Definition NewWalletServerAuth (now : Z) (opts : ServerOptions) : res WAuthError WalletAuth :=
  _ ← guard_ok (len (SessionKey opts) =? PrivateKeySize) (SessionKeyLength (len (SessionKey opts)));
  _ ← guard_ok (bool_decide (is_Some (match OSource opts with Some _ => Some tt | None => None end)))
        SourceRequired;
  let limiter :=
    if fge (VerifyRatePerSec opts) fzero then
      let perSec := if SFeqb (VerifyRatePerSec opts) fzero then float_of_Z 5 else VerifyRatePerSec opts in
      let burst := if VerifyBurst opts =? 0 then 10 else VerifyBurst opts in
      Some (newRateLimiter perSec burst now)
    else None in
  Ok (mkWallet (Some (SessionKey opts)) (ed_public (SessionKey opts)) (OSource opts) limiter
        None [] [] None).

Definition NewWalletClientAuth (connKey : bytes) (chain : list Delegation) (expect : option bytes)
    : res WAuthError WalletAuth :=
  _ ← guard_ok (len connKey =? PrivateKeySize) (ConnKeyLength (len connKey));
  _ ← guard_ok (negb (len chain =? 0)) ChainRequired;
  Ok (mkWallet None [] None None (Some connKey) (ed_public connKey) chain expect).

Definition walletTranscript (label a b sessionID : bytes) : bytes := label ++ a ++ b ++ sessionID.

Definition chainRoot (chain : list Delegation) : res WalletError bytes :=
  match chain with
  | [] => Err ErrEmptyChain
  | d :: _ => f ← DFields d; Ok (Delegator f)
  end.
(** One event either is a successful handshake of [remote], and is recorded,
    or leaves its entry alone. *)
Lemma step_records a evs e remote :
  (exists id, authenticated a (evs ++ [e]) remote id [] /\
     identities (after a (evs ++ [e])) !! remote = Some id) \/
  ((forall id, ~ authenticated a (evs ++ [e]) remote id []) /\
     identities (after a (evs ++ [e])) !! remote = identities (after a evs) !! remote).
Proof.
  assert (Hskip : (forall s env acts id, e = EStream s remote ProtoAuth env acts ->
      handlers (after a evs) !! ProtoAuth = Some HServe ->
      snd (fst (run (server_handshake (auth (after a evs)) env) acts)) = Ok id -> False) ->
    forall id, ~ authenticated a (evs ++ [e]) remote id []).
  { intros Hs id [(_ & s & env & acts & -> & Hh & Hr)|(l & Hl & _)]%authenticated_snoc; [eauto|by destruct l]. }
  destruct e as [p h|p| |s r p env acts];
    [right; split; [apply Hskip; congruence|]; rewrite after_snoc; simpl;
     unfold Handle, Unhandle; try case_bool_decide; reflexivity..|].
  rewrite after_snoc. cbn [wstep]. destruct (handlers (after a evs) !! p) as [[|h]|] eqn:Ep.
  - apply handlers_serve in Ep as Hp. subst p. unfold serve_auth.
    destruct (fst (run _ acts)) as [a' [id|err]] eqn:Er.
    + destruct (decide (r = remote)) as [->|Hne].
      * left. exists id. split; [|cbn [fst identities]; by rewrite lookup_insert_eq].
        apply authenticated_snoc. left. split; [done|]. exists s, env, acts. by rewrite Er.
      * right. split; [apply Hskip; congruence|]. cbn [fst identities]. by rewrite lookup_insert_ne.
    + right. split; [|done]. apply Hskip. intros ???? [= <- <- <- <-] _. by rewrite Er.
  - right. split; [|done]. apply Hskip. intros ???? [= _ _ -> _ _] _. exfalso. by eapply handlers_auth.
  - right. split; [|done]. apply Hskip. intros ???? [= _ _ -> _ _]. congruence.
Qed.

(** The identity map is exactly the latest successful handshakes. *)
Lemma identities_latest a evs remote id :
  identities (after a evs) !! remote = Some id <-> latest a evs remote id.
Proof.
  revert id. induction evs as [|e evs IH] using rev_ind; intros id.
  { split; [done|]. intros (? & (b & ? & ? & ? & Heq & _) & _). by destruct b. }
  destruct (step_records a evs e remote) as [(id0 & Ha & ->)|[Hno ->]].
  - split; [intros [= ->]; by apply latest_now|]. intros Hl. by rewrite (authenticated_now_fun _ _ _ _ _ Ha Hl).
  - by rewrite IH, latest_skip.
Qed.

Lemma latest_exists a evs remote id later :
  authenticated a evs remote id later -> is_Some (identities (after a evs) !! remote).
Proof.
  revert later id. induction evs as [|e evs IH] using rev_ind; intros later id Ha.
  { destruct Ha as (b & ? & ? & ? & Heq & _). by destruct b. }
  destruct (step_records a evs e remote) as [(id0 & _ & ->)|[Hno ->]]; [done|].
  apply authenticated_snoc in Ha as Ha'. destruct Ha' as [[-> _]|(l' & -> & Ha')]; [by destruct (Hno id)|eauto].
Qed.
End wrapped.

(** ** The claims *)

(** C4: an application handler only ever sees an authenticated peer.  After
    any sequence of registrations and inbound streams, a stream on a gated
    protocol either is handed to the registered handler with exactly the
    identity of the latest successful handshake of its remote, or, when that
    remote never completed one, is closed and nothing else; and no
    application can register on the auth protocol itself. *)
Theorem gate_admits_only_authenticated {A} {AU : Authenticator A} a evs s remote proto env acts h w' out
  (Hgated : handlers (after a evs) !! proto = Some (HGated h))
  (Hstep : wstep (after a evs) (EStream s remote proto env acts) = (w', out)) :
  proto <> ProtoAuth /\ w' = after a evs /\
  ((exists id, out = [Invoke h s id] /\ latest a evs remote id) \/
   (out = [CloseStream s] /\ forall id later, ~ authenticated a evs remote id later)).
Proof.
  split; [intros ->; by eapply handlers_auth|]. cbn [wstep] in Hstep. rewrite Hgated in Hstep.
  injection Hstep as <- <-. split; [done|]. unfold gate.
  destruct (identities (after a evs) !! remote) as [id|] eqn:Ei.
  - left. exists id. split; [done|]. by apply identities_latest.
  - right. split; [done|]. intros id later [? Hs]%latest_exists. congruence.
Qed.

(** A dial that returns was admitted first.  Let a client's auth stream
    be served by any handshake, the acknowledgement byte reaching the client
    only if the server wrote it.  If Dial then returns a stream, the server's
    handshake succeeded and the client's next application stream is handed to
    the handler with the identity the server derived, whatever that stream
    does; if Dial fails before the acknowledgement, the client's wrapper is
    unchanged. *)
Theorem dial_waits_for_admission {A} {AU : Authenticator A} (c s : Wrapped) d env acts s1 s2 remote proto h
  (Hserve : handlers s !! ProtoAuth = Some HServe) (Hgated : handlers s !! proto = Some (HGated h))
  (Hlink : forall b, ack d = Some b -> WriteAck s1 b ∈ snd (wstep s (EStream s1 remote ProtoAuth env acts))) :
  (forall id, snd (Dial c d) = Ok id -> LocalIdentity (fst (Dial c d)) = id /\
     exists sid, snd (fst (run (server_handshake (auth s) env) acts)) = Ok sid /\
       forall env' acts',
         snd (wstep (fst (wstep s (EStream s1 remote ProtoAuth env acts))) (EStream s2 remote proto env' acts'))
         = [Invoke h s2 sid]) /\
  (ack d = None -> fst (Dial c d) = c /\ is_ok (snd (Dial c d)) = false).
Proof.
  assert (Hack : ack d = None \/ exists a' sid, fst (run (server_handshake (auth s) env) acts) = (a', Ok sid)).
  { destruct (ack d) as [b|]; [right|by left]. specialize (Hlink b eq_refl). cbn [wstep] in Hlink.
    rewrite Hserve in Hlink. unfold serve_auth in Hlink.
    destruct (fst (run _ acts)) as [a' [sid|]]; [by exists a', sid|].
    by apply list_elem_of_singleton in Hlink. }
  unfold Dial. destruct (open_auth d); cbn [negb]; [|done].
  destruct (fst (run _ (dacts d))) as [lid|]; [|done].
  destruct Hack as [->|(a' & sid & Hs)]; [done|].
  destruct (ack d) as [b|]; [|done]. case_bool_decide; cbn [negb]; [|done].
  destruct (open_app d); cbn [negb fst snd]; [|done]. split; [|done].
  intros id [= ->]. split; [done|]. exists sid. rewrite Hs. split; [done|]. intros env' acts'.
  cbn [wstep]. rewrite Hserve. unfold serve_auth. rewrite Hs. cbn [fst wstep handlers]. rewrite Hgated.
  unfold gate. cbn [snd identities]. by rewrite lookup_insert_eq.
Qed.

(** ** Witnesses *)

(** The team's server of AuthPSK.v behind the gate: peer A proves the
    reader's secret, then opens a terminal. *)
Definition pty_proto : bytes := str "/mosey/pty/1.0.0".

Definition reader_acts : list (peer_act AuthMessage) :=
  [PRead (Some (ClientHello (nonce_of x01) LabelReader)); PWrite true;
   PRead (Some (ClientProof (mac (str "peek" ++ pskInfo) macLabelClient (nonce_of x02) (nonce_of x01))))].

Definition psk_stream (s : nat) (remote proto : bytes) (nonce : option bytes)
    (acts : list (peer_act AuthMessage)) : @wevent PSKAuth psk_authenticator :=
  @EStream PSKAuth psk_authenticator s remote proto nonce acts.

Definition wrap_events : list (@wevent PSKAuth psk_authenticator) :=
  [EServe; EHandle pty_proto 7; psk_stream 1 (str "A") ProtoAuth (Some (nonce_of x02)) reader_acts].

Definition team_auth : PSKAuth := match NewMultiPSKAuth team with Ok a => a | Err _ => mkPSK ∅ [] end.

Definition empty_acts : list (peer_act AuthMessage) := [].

▶ **PROBLEM TO WORK ON**:
From the material above, please return each line containing "left".

▶ **ANSWER TO THE EXERCISE**:
      * left. exists id. split; [|cbn [fst identities]; by rewrite lookup_insert_eq].
        apply authenticated_snoc. left. split; [done|]. exists s, env, acts. by rewrite Er.
  - left. exists id. split; [done|]. by apply identities_latest.
  { destruct (ack d) as [b|]; [right|by left]. specialize (Hlink b eq_refl). cbn [wstep] in Hlink.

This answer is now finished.